The prospective open-label study included 1,762 patients with acute ischemic stroke confirmed by CT or MRI brain imaging. Participants were randomized to 40 mg of subcutaneous Lovenox once daily or 5,000 units of subcutaneous unfractionated heparin twice daily.

Over three months of follow-up, the findings for Lovenox versus unfractionated heparin were:

  • A significant reduction in the relative risk of venous thromboembolic events (10.2% versus 18.1%, P=0.0001), and
  • No difference in the rate of clinically important bleeding events (1.3% versus 0.7%).

The reduction in risk of proximal deep vein thrombosis was even greater at 53% for Lovenox over unfractionated heparin (4.5% versus 9.6%, P=0.0003). However, the difference in symptomatic venous thrombosis was not significant (P=0.096).

The number needed to treat to avoid one venous thrombosis was 13. The number-needed-to-treat to lead to a clinically important bleeding event was 435.

The researchers reported that the benefit was greater if patients were treated staring sooner than 24 hours after stroke (relative risk 0.44, 95% confidence interval 0.26 to 0.72, P=0.0008).
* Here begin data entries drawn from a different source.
(** What an update writes: the status, the match, when it was resolved, and when updated. *)
Definition resolve_wait (status eventID : string) (sequence : Z) (cursor : string) (resolved updated : Z) (w : OrchestrationEventWaitHandle) : OrchestrationEventWaitHandle :=
  let h := wr_Handle w in
  mkWaitRow (mkHandle (wh_Request h) (wh_SourceAgentID h) (wh_Target h) status (wh_Revision h + 1) eventID sequence cursor (wh_CreatedAt h) updated (Some resolved)) (wr_SelectorDigest w).

Definition close_wait (status : string) (resolved updated : Z) : OrchestrationEventWaitHandle -> OrchestrationEventWaitHandle :=
  resolve_wait status EmptyString 0 EmptyString resolved updated.

Definition update_waits (hit : OrchestrationEventWaitHandle -> bool) (f : OrchestrationEventWaitHandle -> OrchestrationEventWaitHandle) : Stmt nat := fun s =>
  let '(n, l) := update_rows hit f (a_waits s) in Ok (n, with_waits l s).

Definition of_grant (grant : string) (w : OrchestrationEventWaitHandle) : bool := String.eqb (wr_GrantID w) grant.

(** A satisfied row must have all three fields of its match. *)
Definition SatisfyOrchestrationEventWaitHandle (eventID : string) (sequence : Z) (cursor : string) (resolved : Z) (id grant : string) (expectedRevision wall : Z) : Stmt nat := fun s =>
  let hit w := open_wait id expectedRevision w && of_grant grant w in
  if existsb hit (a_waits s) && (String.eqb eventID EmptyString || (sequence <=? 0)%Z || String.eqb cursor EmptyString) then Err Refused
  else update_waits hit (resolve_wait "satisfied" eventID sequence cursor resolved wall) s.

(** [deadline_at <= now_at] compares the texts. *)
Definition TimeoutOrchestrationEventWaitHandle (resolved : Z) (id : string) (expectedRevision now wall : Z) : Stmt nat :=
  update_waits (fun w => open_wait id expectedRevision w && String.leb (utcText (wh_DeadlineAt (wr_Handle w))) (utcText now)) (close_wait "timed_out" resolved wall).

Definition CancelOrchestrationEventWaitHandle (resolved : Z) (id : string) (expectedRevision wall : Z) : Stmt nat :=
  update_waits (open_wait id expectedRevision) (close_wait "cancelled" resolved wall).

Definition RevokeOrchestrationEventWaitHandle (resolved : Z) (id grant : string) (expectedRevision wall : Z) : Stmt nat :=
  update_waits (fun w => open_wait id expectedRevision w && of_grant grant w) (close_wait "revoked" resolved wall).

Definition ExpireOrchestrationEventWaitHandleByGrant (resolved : Z) (id grant : string) (expectedRevision : Z) : Stmt nat :=
  update_waits (fun w => open_wait id expectedRevision w && of_grant grant w) (close_wait "expired" resolved resolved).

(** ** Transactions *)

Definition AM (A : Type) : Type := adb -> result error (A * adb).

#[export] Instance AM_ret : MRet AM := fun A a s => Ok (a, s).
#[export] Instance AM_bind : MBind AM := fun A B f m s => match m s with Ok (a, s') => f a s' | Err e => Err e end.

Definition alift {A} (r : result error A) : AM A := fun s => a ← r; Ok (a, s).
Definition afail {A} (e : error) : AM A := fun _ => Err e.
Definition aguard (b : bool) (e : error) : AM unit := if b then mret tt else afail e.
Definition aread {A} (f : adb -> A) : AM A := fun s => Ok (f s, s).
Definition aquery {A} (operation : string) (q : Stmt A) : AM A := fun s => map_err (classifyDBError operation) (q s).

(** A query whose [sql.ErrNoRows] is looked at. *)
Definition aquery_opt {A} (operation : string) (q : Stmt A) : AM (option A) := fun s =>
  match q s with Ok (a, s') => Ok (Some a, s') | Err NoRows => Ok (None, s) | Err e => Err (classifyDBError operation e) end.

(** [WithImmediateTx]: commit, or roll back. *)
Definition withWriteTx {A} (m : AM A) (s : adb) : result error A * adb := match m s with Ok (a, s') => (Ok a, s') | Err e => (Err e, s) end.

(** A read of one row outside of a transaction. *)
Definition read_at {A} (m : AM A) (s : adb) : result error A := fst <$> m s.

(** ** The other stores *)

(** [GetCurrentWithDBTX]; [GetCurrent] is the same read on another connection. *)
Definition current_binding (agent : string) : AM CurrentBinding := fun s => match GetCurrentWithDBTX agent (a_ids s) with Ok (b, _) => Ok (b, s) | Err e => Err e end.

Definition no_faults : EventEnv := {| fault := fun _ => None; identity_rows := fun _ => true |}.

(** [ListEventsTx], [GetEventTx] and [GetSourceStateTx] read in the transaction. *)
Definition event_read {A} (m : EM A) : AM A := fun s => match (m (mkEDB (a_events s) 0)).1 with Ok a => Ok (a, s) | Err e => Err e end.

Section reads.
Context `{EC : EventCodec}.
Local Existing Instance no_faults.

Definition selector_stream (sel : EventSelector) : skey := (es_SourceID sel, es_SourceEpoch sel, es_Lane sel).

Definition ListEventsTx (k : skey) (after limit : Z) : AM (list AgentEvent) := event_read (ListEvents k after limit).
Definition GetEventTx (eventID : string) : AM AgentEvent := event_read (GetEvent eventID).
Definition GetSourceStateTx (k : skey) : AM SourceState := event_read (GetSourceState k).
End reads.

Definition fenceFromBinding (b : CurrentBinding) : FenceSnapshot :=
  mkFence (cb_AgentID b) (cb_ReservationID b) (cb_ReservationGeneration b) (cb_IncarnationID b) (cb_IncarnationGeneration b) (cb_BindingVersion b)
    (cb_BindingDigest b) (cb_SourceFenceRef b).

Definition fence_current (snapshot : FenceSnapshot) (b : CurrentBinding) : bool := String.eqb (cb_State b) "active" && equalFence snapshot (fenceFromBinding b).

Definition verify_one_tx (snapshot : FenceSnapshot) : AM unit := fun s =>
  match current_binding (fs_AgentID snapshot) s with
  | Ok (b, _) => if fence_current snapshot b then Ok (tt, s) else Err denied
  | Err _ => Err denied
  end.

Definition verifyRequestedFencesTx (source target : FenceSnapshot) : AM unit := _ ← verify_one_tx source; verify_one_tx target.

(** Outside of a transaction: [s1] and [s2] are the database when the two bindings are read. *)
Definition verify_one (snapshot : FenceSnapshot) (s : adb) : result error unit :=
  match current_binding (fs_AgentID snapshot) s with
  | Ok (b, _) => guard_err (fence_current snapshot b) denied
  | Err e => Err (wrap_err ErrAccessDenied (err_msg e) e)
  end.

Definition verifyRequestedFences (source target : FenceSnapshot) (s1 s2 : adb) : result error unit :=
  if String.eqb (fs_IncarnationID source) EmptyString || String.eqb (fs_IncarnationID target) EmptyString then Err denied
  else _ ← verify_one source s1; verify_one target s2.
However, the improvement over unfractionated heparin was still significant when treatment was initiated from 24 hours to 48 hours (RR 0.64, 95% CI 0.46 to 0.89, P=0.0074).

The benefit also remained significant regardless of stroke severity.

For secondary neurological endpoints, the findings were:

  • Stroke progression was no different between groups (5.3% unfractionated versus 5.0% Lovenox),
  • Stroke recurrence was similar between groups (1.5% unfractionated versus 1.7% Lovenox), and
  • Modified Rankin Scale scores greater than 2 points (5.3% unfractionated versus 5.0% Lovenox).